(Stored data)
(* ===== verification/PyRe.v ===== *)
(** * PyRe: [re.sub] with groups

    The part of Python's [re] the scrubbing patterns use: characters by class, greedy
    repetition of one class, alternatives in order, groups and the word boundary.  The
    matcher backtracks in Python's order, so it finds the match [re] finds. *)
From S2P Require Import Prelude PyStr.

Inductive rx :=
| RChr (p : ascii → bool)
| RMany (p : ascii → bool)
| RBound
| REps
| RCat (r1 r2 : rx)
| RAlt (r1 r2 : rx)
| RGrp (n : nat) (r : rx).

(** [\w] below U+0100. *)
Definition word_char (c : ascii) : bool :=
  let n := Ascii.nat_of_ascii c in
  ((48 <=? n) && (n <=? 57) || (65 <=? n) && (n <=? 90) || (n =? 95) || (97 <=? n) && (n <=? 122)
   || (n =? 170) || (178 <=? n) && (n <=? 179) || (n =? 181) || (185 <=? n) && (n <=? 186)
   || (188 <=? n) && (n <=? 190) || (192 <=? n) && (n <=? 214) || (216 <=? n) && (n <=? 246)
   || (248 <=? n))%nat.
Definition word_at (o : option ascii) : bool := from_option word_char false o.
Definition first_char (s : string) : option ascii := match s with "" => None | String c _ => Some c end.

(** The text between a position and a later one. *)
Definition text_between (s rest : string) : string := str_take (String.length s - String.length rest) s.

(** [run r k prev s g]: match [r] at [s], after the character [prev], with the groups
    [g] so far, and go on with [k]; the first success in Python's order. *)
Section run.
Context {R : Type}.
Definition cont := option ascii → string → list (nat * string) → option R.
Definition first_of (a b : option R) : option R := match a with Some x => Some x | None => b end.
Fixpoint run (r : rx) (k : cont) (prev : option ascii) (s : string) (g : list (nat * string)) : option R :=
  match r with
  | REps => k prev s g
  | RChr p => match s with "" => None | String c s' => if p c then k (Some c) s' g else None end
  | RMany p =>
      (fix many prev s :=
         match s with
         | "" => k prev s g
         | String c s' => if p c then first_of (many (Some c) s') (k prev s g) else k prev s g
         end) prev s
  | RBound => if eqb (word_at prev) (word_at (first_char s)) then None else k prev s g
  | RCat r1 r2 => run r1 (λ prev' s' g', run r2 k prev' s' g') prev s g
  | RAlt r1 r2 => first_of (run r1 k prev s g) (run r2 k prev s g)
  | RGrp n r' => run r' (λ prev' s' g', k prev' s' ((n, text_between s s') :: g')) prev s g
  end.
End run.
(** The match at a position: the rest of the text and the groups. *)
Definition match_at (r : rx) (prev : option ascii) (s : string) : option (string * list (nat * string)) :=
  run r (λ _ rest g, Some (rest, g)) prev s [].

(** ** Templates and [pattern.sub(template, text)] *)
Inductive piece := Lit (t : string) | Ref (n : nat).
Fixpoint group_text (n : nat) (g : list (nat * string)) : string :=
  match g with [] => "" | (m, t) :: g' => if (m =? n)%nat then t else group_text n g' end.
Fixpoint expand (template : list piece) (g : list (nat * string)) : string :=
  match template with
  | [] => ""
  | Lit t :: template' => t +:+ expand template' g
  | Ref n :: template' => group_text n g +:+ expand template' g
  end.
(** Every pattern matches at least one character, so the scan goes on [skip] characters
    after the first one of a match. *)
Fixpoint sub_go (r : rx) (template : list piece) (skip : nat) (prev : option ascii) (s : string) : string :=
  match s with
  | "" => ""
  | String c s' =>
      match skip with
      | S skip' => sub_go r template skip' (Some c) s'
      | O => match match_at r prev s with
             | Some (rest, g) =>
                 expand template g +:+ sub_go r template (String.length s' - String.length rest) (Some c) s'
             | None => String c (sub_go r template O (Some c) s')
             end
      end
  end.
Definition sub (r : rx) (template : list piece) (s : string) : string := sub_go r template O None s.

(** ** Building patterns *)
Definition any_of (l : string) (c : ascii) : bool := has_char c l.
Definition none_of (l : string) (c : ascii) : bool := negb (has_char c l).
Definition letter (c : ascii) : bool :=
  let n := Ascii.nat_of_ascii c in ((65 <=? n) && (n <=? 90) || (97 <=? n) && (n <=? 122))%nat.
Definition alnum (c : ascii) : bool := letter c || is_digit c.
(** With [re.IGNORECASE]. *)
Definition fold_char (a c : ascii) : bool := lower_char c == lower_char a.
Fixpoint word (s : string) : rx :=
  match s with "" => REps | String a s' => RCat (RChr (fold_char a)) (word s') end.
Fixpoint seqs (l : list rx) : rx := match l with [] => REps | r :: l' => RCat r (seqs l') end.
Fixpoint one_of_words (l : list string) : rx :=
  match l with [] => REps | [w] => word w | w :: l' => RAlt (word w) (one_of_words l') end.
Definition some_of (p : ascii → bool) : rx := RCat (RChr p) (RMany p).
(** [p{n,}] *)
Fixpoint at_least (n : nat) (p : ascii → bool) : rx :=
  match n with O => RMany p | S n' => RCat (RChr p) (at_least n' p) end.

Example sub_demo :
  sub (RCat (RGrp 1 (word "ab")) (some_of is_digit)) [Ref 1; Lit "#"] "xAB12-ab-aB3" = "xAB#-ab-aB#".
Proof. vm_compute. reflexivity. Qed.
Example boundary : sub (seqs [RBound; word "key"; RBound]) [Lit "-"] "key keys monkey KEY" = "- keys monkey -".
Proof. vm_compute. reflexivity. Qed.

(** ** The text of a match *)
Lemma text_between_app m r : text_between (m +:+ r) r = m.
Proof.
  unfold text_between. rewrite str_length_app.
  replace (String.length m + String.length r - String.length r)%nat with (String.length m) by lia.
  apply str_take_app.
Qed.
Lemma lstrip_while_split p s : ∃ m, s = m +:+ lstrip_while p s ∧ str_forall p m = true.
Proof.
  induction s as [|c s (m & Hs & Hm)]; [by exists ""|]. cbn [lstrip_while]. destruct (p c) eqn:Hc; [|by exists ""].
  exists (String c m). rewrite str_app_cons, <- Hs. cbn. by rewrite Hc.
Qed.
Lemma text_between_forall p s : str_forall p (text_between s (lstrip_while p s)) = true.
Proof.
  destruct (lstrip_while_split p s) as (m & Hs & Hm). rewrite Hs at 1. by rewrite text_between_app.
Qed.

...

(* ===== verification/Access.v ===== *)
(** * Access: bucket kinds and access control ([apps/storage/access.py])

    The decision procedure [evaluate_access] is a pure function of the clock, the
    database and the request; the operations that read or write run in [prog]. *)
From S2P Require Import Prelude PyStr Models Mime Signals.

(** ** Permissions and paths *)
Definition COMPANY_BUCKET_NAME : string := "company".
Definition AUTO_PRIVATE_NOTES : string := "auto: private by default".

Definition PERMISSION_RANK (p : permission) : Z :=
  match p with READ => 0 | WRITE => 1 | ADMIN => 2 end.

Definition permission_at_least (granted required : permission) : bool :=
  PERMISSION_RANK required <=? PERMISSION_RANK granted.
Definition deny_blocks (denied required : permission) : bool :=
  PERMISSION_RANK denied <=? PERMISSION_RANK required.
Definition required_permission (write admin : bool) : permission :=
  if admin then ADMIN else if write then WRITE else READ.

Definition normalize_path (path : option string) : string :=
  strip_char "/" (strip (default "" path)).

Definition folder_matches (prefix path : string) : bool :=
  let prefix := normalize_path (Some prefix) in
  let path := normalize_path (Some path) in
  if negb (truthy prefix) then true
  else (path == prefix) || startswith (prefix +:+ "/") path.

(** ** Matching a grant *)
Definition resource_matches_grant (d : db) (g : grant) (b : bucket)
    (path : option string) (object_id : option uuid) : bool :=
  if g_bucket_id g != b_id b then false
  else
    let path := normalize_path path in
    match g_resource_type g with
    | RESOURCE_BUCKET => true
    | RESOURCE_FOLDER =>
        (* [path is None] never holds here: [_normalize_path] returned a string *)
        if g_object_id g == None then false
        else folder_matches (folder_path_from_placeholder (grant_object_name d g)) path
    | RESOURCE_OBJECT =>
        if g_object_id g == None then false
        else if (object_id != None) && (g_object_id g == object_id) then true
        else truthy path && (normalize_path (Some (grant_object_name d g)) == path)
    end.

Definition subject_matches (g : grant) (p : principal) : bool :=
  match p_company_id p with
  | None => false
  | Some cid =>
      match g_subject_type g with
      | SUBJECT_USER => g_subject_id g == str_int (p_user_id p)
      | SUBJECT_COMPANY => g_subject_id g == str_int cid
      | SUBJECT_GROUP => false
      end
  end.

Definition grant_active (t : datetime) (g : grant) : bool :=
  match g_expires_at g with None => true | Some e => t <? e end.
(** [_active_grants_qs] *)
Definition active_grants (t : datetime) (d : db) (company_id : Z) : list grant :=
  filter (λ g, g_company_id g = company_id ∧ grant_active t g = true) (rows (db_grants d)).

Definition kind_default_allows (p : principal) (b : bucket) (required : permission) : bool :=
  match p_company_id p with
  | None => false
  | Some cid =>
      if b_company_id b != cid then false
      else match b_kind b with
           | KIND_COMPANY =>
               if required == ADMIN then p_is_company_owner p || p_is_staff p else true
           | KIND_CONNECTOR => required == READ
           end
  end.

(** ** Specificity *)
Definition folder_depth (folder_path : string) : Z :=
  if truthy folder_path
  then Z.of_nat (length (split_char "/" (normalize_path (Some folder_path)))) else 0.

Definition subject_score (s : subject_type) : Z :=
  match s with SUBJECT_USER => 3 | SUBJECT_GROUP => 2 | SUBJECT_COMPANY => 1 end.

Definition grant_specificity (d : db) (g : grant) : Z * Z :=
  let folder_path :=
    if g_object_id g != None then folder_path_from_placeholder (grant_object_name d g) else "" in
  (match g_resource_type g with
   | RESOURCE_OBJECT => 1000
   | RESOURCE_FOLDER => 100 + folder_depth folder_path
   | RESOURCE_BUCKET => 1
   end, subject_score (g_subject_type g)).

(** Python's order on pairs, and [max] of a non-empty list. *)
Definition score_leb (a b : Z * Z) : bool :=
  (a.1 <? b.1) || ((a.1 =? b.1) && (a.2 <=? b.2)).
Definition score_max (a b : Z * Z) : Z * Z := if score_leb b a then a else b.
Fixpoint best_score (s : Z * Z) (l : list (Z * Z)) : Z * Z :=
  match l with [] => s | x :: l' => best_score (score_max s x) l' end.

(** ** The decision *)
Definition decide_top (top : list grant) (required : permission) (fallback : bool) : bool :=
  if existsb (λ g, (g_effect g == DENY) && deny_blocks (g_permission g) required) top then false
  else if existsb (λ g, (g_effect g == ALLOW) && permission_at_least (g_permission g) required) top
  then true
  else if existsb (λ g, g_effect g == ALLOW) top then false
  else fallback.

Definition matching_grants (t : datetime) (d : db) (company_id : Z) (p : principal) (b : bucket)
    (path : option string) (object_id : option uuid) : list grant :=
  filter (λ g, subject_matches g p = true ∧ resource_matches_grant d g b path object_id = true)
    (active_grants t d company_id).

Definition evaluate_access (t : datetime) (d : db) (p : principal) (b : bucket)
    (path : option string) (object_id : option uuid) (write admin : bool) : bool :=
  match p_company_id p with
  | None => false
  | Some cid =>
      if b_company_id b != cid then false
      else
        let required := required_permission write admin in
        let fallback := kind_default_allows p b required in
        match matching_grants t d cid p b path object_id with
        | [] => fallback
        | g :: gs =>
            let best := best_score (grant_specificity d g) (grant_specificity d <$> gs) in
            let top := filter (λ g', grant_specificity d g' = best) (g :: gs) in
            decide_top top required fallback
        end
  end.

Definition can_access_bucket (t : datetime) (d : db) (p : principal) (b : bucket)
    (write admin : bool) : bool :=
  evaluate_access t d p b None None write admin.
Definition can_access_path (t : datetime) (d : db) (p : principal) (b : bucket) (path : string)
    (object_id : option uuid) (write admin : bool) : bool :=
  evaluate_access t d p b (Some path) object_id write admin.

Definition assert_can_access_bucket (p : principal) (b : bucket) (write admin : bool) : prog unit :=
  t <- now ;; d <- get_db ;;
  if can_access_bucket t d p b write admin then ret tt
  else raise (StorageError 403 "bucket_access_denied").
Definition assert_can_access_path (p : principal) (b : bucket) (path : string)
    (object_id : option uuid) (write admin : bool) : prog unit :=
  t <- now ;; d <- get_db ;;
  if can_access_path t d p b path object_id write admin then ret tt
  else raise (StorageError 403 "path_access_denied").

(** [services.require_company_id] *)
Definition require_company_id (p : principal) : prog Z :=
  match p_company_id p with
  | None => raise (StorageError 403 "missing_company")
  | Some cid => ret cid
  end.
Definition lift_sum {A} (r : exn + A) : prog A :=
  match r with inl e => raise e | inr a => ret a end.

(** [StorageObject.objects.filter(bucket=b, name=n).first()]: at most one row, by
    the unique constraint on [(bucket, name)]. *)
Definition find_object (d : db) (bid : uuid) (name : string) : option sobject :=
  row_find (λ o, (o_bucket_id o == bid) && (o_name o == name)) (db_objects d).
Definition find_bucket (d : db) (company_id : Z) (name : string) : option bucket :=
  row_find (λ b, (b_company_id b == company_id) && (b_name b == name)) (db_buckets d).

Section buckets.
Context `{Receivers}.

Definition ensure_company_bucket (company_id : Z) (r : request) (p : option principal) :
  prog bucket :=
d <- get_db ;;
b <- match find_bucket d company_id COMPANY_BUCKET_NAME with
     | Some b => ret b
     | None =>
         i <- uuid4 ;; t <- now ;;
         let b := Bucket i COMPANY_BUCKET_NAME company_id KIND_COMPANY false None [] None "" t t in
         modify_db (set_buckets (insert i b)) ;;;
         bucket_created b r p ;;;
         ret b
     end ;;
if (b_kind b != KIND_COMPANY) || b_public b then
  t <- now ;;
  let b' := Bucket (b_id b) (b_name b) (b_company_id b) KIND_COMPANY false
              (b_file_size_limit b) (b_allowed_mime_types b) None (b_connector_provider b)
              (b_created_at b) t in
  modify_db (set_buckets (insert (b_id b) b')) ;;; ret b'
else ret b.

**Exercise details**:
In the data above, find the line that contains "let fallback := kind_default_allows" and the line that contains "evaluate_access t d p b (Some". Repeat exactly those lines and every line between them, and only those.

**Response area**:
        let fallback := kind_default_allows p b required in
        match matching_grants t d cid p b path object_id with
        | [] => fallback
        | g :: gs =>
            let best := best_score (grant_specificity d g) (grant_specificity d <$> gs) in
            let top := filter (λ g', grant_specificity d g' = best) (g :: gs) in
            decide_top top required fallback
        end
  end.

Definition can_access_bucket (t : datetime) (d : db) (p : principal) (b : bucket)
    (write admin : bool) : bool :=
  evaluate_access t d p b None None write admin.
Definition can_access_path (t : datetime) (d : db) (p : principal) (b : bucket) (path : string)
    (object_id : option uuid) (write admin : bool) : bool :=
  evaluate_access t d p b (Some path) object_id write admin.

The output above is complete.